**Assigned task:**
Please output exactly the part of the records below that opens with the line containing "wp (CreateSale sale0) v Phi." and closes with the line containing "intros Hins. cbn [then_wp]. apply wp_bind.", both lines included, and nothing else.

**Data extracts:**
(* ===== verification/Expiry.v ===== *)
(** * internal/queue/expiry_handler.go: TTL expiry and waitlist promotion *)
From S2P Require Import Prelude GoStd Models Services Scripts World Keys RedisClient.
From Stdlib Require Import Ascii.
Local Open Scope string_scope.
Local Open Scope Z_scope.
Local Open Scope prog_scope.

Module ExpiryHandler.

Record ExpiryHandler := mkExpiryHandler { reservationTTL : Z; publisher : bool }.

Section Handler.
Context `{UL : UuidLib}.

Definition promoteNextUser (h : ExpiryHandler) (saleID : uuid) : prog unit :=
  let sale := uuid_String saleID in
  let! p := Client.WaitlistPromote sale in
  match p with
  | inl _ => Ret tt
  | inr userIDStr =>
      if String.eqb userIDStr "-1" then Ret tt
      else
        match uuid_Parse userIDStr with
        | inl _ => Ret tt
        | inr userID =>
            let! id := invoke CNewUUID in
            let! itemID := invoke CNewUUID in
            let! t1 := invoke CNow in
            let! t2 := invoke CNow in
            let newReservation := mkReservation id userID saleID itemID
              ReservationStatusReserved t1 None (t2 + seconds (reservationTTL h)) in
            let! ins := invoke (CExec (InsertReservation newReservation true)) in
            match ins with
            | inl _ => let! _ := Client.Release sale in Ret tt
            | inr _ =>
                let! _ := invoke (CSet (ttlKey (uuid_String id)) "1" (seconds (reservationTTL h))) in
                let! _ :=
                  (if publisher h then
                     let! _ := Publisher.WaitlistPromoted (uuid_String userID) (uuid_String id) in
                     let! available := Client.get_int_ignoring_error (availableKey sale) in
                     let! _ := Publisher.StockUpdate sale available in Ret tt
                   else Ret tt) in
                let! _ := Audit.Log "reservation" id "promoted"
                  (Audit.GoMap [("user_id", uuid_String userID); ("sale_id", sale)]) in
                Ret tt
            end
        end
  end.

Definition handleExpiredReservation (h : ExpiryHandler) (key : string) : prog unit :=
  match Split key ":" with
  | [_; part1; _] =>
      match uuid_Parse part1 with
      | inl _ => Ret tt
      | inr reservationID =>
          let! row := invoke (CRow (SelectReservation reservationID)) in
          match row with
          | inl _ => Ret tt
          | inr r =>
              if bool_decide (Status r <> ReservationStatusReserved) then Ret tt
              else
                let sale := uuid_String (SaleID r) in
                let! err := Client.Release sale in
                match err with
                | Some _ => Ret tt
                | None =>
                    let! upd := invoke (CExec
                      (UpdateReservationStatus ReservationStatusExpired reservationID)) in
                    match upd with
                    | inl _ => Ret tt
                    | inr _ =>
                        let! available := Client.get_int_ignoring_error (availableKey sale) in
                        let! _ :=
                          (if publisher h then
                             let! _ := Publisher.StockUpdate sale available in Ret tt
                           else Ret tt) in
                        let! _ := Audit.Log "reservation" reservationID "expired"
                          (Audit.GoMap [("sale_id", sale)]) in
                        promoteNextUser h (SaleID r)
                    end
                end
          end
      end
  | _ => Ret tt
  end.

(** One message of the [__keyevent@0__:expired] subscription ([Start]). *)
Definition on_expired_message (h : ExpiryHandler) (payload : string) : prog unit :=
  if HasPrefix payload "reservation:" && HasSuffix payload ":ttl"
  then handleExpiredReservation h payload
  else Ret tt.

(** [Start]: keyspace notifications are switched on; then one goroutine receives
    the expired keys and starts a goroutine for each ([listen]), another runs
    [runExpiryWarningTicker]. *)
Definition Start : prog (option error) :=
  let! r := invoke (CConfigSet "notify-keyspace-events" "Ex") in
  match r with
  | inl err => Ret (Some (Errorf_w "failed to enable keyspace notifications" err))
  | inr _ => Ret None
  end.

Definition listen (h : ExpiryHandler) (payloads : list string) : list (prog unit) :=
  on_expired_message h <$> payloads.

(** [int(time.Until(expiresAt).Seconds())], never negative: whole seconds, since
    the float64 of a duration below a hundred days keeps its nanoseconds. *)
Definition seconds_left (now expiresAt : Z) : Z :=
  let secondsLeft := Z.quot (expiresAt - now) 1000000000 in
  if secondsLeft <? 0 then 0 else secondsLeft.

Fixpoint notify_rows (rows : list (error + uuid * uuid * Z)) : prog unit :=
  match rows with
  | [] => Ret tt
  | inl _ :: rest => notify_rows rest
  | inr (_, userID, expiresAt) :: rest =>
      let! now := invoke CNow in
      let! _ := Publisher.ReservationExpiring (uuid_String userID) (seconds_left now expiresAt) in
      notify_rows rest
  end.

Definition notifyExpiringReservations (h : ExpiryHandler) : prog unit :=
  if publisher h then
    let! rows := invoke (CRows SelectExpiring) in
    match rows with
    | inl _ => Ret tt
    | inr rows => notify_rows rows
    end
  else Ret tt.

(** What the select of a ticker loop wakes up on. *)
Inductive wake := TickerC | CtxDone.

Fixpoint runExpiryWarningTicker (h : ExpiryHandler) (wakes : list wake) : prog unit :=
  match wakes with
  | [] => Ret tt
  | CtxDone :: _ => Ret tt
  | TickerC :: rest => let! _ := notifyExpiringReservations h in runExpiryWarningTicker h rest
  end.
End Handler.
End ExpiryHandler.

==

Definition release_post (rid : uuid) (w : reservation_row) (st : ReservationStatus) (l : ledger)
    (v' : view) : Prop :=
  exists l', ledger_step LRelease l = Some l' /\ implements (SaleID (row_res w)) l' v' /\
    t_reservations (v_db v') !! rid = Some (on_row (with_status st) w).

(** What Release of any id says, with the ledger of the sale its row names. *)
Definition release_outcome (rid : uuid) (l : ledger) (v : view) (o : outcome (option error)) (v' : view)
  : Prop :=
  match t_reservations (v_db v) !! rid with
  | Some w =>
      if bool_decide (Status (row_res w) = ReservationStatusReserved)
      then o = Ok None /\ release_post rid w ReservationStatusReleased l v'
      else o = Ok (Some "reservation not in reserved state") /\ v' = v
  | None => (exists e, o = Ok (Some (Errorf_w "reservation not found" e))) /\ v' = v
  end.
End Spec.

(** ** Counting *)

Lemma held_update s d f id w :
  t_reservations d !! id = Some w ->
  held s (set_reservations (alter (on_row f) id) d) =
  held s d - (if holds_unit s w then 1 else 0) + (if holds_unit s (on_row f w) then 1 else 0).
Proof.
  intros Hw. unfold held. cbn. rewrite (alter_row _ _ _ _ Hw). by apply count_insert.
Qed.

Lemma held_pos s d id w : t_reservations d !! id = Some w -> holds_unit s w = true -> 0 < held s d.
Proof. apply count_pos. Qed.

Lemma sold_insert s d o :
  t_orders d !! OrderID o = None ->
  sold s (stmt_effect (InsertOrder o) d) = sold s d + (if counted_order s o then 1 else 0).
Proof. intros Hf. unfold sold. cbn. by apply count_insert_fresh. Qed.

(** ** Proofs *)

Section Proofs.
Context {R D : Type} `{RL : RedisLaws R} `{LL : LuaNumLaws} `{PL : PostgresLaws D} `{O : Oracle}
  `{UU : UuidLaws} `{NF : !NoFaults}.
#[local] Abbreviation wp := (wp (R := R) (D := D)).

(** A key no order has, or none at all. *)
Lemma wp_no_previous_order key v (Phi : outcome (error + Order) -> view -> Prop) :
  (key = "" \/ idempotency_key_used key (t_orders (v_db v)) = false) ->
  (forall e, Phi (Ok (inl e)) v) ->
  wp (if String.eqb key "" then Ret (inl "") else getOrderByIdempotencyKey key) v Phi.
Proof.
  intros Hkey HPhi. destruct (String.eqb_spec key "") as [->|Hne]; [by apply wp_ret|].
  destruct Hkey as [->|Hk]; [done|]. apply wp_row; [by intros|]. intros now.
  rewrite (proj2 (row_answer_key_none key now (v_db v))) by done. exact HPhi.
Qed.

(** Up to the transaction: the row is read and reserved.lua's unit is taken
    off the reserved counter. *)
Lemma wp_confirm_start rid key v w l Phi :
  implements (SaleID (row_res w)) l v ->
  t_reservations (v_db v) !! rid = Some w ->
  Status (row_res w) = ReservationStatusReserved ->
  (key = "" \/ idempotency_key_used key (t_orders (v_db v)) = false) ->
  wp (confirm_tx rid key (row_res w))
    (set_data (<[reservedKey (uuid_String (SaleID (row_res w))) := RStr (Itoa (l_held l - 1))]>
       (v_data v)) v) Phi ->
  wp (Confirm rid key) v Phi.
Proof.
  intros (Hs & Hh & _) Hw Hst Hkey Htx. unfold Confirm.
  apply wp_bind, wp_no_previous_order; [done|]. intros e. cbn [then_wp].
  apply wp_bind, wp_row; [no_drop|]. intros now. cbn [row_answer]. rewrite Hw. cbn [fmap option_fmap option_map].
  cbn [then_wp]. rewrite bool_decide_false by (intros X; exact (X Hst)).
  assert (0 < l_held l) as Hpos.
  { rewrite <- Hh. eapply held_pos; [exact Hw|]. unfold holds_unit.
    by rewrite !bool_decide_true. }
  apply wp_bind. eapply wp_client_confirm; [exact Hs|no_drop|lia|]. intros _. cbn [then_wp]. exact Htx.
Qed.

---

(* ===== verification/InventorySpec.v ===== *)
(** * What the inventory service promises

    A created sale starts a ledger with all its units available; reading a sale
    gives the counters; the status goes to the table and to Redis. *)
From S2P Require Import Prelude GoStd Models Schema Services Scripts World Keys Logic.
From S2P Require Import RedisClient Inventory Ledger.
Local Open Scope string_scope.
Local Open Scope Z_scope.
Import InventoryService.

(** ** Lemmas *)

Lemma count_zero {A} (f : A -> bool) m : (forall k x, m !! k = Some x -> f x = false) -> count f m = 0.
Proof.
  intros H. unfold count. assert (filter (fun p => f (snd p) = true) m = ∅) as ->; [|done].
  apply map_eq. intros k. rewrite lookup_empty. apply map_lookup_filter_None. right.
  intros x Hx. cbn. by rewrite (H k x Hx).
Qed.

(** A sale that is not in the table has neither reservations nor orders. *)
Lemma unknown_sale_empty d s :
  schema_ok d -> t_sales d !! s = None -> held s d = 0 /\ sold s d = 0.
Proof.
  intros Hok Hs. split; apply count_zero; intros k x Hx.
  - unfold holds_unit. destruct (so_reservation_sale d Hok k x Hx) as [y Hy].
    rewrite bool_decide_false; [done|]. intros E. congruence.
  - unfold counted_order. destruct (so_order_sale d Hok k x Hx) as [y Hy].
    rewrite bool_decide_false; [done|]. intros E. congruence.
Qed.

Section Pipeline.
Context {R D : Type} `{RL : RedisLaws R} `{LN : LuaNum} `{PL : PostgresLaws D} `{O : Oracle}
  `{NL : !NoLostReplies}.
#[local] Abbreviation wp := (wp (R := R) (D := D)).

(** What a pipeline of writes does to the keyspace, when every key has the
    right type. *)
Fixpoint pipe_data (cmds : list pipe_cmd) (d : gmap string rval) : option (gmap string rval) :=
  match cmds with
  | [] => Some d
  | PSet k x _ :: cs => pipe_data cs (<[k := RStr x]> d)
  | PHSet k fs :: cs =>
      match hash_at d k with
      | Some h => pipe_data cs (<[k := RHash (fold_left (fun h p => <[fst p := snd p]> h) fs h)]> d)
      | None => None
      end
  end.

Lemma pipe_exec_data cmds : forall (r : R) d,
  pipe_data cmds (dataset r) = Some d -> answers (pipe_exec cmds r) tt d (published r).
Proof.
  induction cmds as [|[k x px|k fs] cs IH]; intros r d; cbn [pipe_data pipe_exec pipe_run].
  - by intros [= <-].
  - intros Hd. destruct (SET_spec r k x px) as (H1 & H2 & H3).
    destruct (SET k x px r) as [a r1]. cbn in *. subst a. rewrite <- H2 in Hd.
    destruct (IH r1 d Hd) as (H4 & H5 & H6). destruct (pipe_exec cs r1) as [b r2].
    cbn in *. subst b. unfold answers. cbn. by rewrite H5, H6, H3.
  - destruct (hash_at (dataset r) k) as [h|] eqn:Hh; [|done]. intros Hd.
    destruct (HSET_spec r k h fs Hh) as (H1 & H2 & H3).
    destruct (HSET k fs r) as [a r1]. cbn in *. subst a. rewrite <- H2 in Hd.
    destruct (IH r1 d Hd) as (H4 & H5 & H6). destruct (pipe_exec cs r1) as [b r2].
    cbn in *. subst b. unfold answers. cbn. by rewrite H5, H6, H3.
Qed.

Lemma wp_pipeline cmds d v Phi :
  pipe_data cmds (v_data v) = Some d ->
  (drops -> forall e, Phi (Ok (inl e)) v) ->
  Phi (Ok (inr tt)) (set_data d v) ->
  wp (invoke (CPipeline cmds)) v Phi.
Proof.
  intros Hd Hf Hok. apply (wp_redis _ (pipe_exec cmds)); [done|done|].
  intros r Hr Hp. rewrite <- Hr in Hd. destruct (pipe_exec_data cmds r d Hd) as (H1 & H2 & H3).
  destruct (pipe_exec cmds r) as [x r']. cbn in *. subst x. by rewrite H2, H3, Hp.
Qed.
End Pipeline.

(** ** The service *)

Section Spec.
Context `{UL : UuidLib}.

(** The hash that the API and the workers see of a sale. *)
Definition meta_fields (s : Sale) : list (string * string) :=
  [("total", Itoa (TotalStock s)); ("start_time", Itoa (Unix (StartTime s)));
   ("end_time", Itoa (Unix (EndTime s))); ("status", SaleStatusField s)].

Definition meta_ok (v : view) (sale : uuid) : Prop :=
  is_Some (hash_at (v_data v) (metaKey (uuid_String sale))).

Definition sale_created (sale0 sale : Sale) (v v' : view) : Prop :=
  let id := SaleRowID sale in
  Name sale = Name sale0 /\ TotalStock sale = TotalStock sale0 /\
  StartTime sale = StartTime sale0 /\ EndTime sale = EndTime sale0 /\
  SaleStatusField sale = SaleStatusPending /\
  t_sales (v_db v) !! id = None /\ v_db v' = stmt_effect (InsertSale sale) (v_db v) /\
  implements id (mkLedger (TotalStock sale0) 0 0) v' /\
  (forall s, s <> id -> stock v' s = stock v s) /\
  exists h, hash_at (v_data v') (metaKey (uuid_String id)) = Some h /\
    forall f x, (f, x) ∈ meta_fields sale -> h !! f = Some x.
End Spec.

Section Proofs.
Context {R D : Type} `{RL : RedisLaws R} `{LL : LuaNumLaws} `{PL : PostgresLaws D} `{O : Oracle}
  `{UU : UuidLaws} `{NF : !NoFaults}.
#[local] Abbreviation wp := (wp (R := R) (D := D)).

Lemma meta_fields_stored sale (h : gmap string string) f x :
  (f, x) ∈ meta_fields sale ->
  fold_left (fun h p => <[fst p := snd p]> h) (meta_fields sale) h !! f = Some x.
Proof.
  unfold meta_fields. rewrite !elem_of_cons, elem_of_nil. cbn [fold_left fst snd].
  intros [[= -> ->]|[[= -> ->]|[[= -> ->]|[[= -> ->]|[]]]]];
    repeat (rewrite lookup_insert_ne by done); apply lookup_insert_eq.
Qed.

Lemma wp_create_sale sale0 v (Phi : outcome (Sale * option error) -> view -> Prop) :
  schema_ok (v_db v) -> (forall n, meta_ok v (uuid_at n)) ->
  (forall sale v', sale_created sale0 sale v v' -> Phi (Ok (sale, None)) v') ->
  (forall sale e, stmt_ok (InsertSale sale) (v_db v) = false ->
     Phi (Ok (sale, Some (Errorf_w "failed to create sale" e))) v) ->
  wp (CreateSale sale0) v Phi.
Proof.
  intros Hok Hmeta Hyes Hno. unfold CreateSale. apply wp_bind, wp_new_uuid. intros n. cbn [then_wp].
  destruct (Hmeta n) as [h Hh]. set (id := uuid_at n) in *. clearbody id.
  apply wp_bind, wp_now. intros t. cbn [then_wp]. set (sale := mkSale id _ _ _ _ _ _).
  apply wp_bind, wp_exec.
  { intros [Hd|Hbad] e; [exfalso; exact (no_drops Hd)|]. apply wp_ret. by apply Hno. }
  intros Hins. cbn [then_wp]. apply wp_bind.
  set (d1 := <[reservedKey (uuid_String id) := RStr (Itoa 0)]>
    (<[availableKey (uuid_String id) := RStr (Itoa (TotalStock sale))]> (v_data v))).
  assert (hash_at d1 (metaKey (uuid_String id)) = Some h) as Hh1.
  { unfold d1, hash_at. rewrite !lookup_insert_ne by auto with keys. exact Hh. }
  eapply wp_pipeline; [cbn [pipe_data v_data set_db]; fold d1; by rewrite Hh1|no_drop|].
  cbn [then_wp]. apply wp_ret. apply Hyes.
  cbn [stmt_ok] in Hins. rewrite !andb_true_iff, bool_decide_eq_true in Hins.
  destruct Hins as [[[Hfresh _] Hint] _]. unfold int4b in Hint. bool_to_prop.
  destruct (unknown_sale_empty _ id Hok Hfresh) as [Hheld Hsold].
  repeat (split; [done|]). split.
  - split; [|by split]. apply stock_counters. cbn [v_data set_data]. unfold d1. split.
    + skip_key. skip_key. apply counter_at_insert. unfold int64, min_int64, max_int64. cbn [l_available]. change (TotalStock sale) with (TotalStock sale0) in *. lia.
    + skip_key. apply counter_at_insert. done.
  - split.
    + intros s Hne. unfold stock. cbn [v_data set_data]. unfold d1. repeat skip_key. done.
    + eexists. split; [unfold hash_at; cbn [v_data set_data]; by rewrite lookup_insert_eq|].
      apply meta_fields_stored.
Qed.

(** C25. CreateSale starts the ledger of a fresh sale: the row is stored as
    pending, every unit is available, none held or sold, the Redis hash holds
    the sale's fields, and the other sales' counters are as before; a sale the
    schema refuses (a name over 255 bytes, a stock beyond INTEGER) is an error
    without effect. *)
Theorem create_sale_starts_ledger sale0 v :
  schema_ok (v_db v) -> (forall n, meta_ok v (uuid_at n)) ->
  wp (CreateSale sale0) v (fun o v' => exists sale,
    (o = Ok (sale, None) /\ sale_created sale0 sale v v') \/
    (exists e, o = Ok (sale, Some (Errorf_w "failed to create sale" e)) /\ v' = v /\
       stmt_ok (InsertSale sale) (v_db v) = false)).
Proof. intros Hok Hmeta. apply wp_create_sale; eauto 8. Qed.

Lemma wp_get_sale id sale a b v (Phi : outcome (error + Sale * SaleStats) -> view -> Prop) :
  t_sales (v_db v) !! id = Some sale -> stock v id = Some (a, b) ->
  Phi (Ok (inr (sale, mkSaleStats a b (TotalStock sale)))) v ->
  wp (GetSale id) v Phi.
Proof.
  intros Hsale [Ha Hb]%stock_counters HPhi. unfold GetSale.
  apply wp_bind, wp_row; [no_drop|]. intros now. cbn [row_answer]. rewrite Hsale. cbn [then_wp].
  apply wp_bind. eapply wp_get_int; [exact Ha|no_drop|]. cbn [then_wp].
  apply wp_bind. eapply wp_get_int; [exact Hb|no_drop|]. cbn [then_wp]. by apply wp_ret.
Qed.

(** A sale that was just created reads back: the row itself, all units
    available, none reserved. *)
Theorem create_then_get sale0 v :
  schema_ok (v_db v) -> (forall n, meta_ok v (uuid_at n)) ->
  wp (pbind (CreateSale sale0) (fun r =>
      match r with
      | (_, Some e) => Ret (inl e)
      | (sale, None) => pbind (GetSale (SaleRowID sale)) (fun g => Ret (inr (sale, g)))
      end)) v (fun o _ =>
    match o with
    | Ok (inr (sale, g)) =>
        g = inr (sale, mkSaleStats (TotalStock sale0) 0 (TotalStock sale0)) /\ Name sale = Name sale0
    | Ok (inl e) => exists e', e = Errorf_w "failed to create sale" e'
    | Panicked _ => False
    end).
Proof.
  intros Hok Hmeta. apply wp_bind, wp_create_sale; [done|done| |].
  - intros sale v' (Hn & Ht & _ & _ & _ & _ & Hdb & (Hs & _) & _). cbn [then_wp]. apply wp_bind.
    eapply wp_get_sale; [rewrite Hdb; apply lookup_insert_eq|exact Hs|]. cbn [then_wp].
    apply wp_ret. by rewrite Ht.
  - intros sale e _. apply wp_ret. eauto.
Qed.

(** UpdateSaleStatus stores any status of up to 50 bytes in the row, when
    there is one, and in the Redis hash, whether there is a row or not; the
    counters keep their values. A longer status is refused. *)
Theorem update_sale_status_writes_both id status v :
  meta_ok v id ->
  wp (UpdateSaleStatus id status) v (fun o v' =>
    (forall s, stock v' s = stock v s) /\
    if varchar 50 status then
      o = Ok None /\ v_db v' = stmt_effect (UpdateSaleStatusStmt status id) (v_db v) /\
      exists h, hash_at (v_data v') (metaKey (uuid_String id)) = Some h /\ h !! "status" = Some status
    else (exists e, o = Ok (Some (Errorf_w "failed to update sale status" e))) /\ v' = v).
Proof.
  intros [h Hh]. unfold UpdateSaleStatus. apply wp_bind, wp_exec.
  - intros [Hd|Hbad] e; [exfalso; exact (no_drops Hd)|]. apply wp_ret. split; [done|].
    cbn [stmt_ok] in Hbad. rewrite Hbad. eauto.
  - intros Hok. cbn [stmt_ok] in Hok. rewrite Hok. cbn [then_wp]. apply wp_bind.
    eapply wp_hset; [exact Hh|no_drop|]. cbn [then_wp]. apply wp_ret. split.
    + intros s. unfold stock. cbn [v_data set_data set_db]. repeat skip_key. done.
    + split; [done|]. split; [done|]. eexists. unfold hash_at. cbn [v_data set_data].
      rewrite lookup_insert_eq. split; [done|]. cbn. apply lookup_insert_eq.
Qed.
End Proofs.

**Solution to the problem:**
  wp (CreateSale sale0) v Phi.
Proof.
  intros Hok Hmeta Hyes Hno. unfold CreateSale. apply wp_bind, wp_new_uuid. intros n. cbn [then_wp].
  destruct (Hmeta n) as [h Hh]. set (id := uuid_at n) in *. clearbody id.
  apply wp_bind, wp_now. intros t. cbn [then_wp]. set (sale := mkSale id _ _ _ _ _ _).
  apply wp_bind, wp_exec.
  { intros [Hd|Hbad] e; [exfalso; exact (no_drops Hd)|]. apply wp_ret. by apply Hno. }
  intros Hins. cbn [then_wp]. apply wp_bind.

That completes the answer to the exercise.